Positive-strand RNA viruses replicate in association with intracellular membranes of host cells, rearranged to form vesicles. The membranes can derive from diverse organelles, i.e. endoplasmic reticulum (ER), tonoplast, mitochondria, chloroplasts or peroxisomes. The confined environment protects the viral replication machinery from host cell defence. Targeting of the viral proteins required for replication to a specific membrane is genetically determined by the viral genome. For instance, tombusviruses evolved to direct their replication machinery either to mitochondria or peroxisome membrane. However, it is matter of debate whether the requirement for a specific membrane is an absolute requirement for a given virus or alternate sites of replication are possible under particular conditions of the host cells. The issue is relevant not only for comprehension of the basic mechanism of plus-strand virus replication but also to validate antiviral strategies based on altering the composition of a particular host membrane. The tombusvirus Cymbidium ringspot virus (CymRSV) replicase proteins normally associate to the peroxisomal membrane both in plant and yeast (Saccharomyces cerevisiae) cells where genomic or DI RNA takes place.

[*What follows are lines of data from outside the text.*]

Lemma steps_here k : served_here (steps k).
Proof. split; apply Forall_forall; intros i [-> _]%elem_of_replicate; done. Qed.

Lemma k_path_key : path_key "k".
Proof. split; [done|vm_compute; reflexivity]. Qed.

Lemma put_done_answered : answered StatusNoContent put_done.1.2.
Proof. eexists. vm_compute. reflexivity. Qed.

Lemma get_done_answered : answered StatusOK get_done.1.2.
Proof. eexists. vm_compute. reflexivity. Qed.

(** A handler that answers while its node is replaced under it: the member list. *)
Definition list_members : Request := mkRequest MethodGet "/cluster/members" (mkStream [] None).

Lemma one_response_witness :
  ∃ w status, runAmong solo_api list_members
    [(Step None, solo, kv_disk); (Step None, lead_a, kv_disk); (Step None, foll_b, kv_disk)]
    newWriter HStart = Ret (w, HDone) ∧ answered status w.
Proof.
  destruct (runAmong solo_api list_members
    [(Step None, solo, kv_disk); (Step None, lead_a, kv_disk); (Step None, foll_b, kv_disk)]
    newWriter HStart) as [[w pc]|] eqn:E; [|vm_compute in E; discriminate E].
  assert (pc = HDone) as ->.
  { assert (match runAmong solo_api list_members
      [(Step None, solo, kv_disk); (Step None, lead_a, kv_disk); (Step None, foll_b, kv_disk)]
      newWriter HStart with Ret x => x.2 = HDone | Panic => False end) as Hd
      by (vm_compute; reflexivity). by rewrite E in Hd. }
  destruct (one_response _ _ _ _ _ E) as [(status & Ha & _) _]. exists w, status. split; [done|exact Ha].
Defined.

Lemma read_barrier_witness :
  lastApplied get_done.1.1.1 = last_index get_done.1.1.1 ∧
  last_index get_done.1.1.1 = last_index put_done.1.1.1 + 1.
Proof.
  destruct (served_finished solo_api put_k (steps 14) solo kv_disk _ _ _ solo_wf
    ltac:(pose proof solo_room; lia) (steps_here 14) put_done_eq) as [Hwf _].
  destruct (read_barrier solo_api "k" (mkStream [] None) (steps 16) put_done.1.1.1 put_done.1.1.2
    get_done.1.1.1 get_done.1.1.2 get_done.1.2) as (_ & _ & Hl & _ & Ha & _).
  - exact Hwf.
  - vm_compute. reflexivity.
  - exact k_path_key.
  - exact (steps_here 16).
  - exact get_done_eq.
  - left. exact get_done_answered.
  - split; [exact Ha|exact Hl].
Defined.

Lemma put_then_get_witness : rw_body get_done.1.2 = [Bytes [x01; x02]].
Proof.
  destruct (put_then_get solo_api "k" [x01; x02] (mkStream [] None) (steps 14) (steps 16) solo kv_disk
    put_done.1.1.1 put_done.1.1.2 put_done.1.2 get_done.1.1.1 get_done.1.1.2 get_done.1.2)
    as [_ Hb].
  - exact solo_wf.
  - exact solo_room.
  - exact k_path_key.
  - vm_compute. reflexivity.
  - exact (steps_here 14).
  - exact (steps_here 16).
  - exact put_done_eq.
  - exact put_done_answered.
  - exact get_done_eq.
  - left. exact get_done_answered.
  - exact Hb.
Defined.

(** "a" leads "b" and "c", which do not answer: the request waits for them. The
    deadline passes, "b" answers all the same, with an error, and then the select takes
    the end of the context. *)
Definition put_waiting := after_serve solo_api put_k (steps 11) lead_a0 kv_disk.

Definition late_moves : list handlerInput :=
  [Recv (EvPropose (PResult (Result "b" (inr (ErrExternal "unavailable")))));
   Recv (EvPropose (PResult (CtxDone DeadlineExceeded)));
   Step (Some DeadlineExceeded); Step (Some DeadlineExceeded)].

Definition put_late := after_moves solo_api put_k late_moves put_waiting.

#[local] Opaque put_waiting put_late.

Lemma late_run : overdue_run solo_api put_k DeadlineExceeded late_moves put_waiting put_late.
Proof.
  eapply OrMove; [| |eapply OrMove; [| |eapply OrMove; [| |eapply OrMove; [| |]]]].
  1: { vm_compute. apply OdResult; [eexists; reflexivity|exact I]. }
  1: vm_compute; reflexivity.
  1: apply OdRoundOver.
  1: reflexivity.
  1: by apply OdSection.
  1: reflexivity.
  1: by apply OdSection.
  1: vm_compute; reflexivity.
  match goal with |- overdue_run _ _ _ _ ?x _ =>
    assert (x = put_late) as -> by (vm_compute; reflexivity) end.
  apply OrNil.
Qed.

Lemma deadline_answers_witness :
  (match put_waiting.2 with HPropose _ _ (PReplicate _ (RWait l)) => length l = 2%nat | _ => False end) ∧
  put_late.2 = HDone ∧ ∃ status, answered status put_late.1.2.
Proof.
  split; [vm_compute; reflexivity|].
  destruct (deadline_answers solo_api put_k (steps 11) lead_a0 kv_disk put_waiting DeadlineExceeded
    late_moves put_late) as [_ [H|[H _]]].
  - exact lead_a0_wf.
  - vm_compute. reflexivity.
  - exact (proj1 (steps_here 11)).
  - vm_compute. reflexivity.
  - exact late_run.
  - exact H.
  - exfalso. apply H. vm_compute. reflexivity.
Defined.

(** "b" follows "a" and knows where its API is. *)
Definition follower : memNode := after (OHandleAppendEntries (mkAEQ 1 "a" 0 0 [] 0)) foll_b.

Lemma follower_wf : node_wf follower.
Proof. apply after_wf; [apply freshNode_wf|evaluate]. Qed.

Definition follower_api : API :=
  NewHTTPHandlerWithForwarding false (Some (NewLeaderForwarder "b" {["a" := "http://a:8001"]})).

#[local] Opaque follower.

Lemma follower_untouched_witness :
  ∃ n sm w pc, serve follower_api put_k (steps 6) follower kv_disk = Ret (n, sm, w, pc) ∧
    n = follower ∧ sm = kv_disk.
Proof.
  destruct (serve follower_api put_k (steps 6) follower kv_disk) as [[[[n sm] w] pc]|] eqn:E;
    [|vm_compute in E; discriminate E].
  exists n, sm, w, pc. split; [reflexivity|].
  apply (follower_untouched follower_api put_k (steps 6) follower kv_disk n sm w pc).
  - exact follower_wf.
  - vm_compute. reflexivity.
  - vm_compute. discriminate.
  - exact (proj1 (steps_here 6)).
  - exact E.
Defined.

(** The answer of "a" to a PUT of "k": 204, with a header and no body. *)
Definition no_content : httpResponse :=
  mkHttpResponse StatusNoContent {["Date" := ["Thu, 01 Jan 1970 00:00:00 GMT"]]} (mkStream [] None).

Lemma forwarded_request_witness :
  serve follower_api put_k (replicate 6 (Step None)) follower kv_disk =
    Ret (follower, kv_disk, newWriter, HForward "a" "PUT" "http://a:8001/kv/k" [x01; x02]) ∧
  ∃ w, serve follower_api put_k (replicate 6 (Step None) ++ [Recv (EvForwarded (inl no_content))])
         follower kv_disk = Ret (follower, kv_disk, w, HDone) ∧
    rw_sent w = Some (StatusNoContent, hr_Header no_content) ∧ rw_body w = [].
Proof.
  apply (forwarded_request follower_api (NewLeaderForwarder "b" {["a" := "http://a:8001"]}) "k"
    MethodPut [x01; x02] "http://a:8001" ("http://a:8001" : @URL textURL) StatusNoContent
    (hr_Header no_content) [] follower kv_disk).
  - reflexivity.
  - vm_compute. reflexivity.
  - reflexivity.
  - reflexivity.
  - vm_compute. discriminate.
  - vm_compute. discriminate.
  - vm_compute. discriminate.
  - exact k_path_key.
  - right. left.
  - vm_compute. discriminate.
  - split; vm_compute; discriminate.
Defined.
(* ===== verification/Races.v ===== *)
(** * Races: executions in which the code does not keep its promises

    Closed theorems about concrete executions, one per divergence: each runs the
    modelled operations in an order the program allows. *)
From S2P Require Import Prelude GoStrings Types Membership JsonString Json JsonCodec.
From S2P Require Import MembershipCodec Bolt KVCommand KVStateMachine BoltStore Node NodeInv.
From S2P Require Import Election Heartbeat Proposal NodeStep Replication Applying Restart.
From S2P Require Import Timers ApplyLoop HttpLib Http Main Instances Cluster Scenario.

(** ** ApplyCommitted beside itself *)

Section apply.
Context {St : Type} `{!StableStore St} `{!MembershipJSON} {SM : Type}.
Context `{!StateMachine SM} `{!ApplySections SM}.

(** Two callers, scheduled step by step: [true] lets the first one move. *)
Fixpoint interleave (sched : list bool) (pc1 pc2 : applyPC) (n : RaftNode St) (sm : SM)
    : go (RaftNode St * SM * (applyPC * applyPC)) :=
  match sched with
  | [] => Ret (n, sm, (pc1, pc2))
  | true :: sched =>
      r ← applyStep pc1 n sm; interleave sched r.2 pc2 r.1.1 r.1.2
  | false :: sched =>
      r ← applyStep pc2 n sm; interleave sched pc1 r.2 r.1.1 r.1.2
  end.
End apply.

(** "a" leads with two committed writes of the same key. *)
Definition lead_two : memNode :=
  after (ORecordReplicationSuccess "b" 2)
    (after (OAppendLocal (kv_bytes (set_k x02)))
      (after (OAppendLocal (kv_bytes (set_k x01))) lead_a0)).

Definition kv_empty : KVStateMachine memDB := mkKV ∅ None.

(** Both callers fetch entry 1; the first one applies and marks entries 1 and 2, in four
    sections each, and is done; then the second one applies and marks entry 1. *)
Definition race_schedule : list bool :=
  [true; false] ++ [true; true; true; true; true; true; true; true] ++ [false; false; false; false].

(** C33. Two callers of ApplyCommitted on one node and one state machine can apply
    the same entry twice and out of order: here both end without error, both
    entries count as applied, and the machine holds the older value of the key,
    not the one the log ends with. *)
Theorem concurrent_apply_reorders :
  match interleave race_schedule AFetch AFetch lead_two kv_empty with
  | Ret (n, sm, (pc1, pc2)) =>
      pc1 = ADone None ∧ pc2 = ADone None ∧ n.(lastApplied) = 2 ∧ n.(commitIndex) = 2 ∧
      kv_data sm !! "k" = Some [x01] ∧
      kv_run ∅ [set_k x01; set_k x02] !! "k" = Some [x02]
  | Panic => False
  end.
Proof. vm_compute. repeat split; reflexivity. Qed.

(** ** Proposing beside a change of leader *)

(** "c" leads term 2 with one entry of its own. *)
Definition lead_c : memNode :=
  after (OAppendLocal put_y)
    (after (OPromote 2)
      (after OBecomeCandidate (after OBecomeCandidate (freshNode "c" ["a"; "b"])))).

Taking advantage of the availability of yeast strains defective in peroxisome biogenesis, CymRSV replicase proteins were expressed along with the replication template DI RNA in one of these (YPH499) which contains only primordial forms of peroxisomes unable to import any of peroxisomal or viral proteins Biochemical, immunofluorescence and immunoelectron microscopy demonstrated that replication took place on ER-derived membrane, thus confirming the adaptability of plus-strand viruses to changes of the membranous composition of host cells.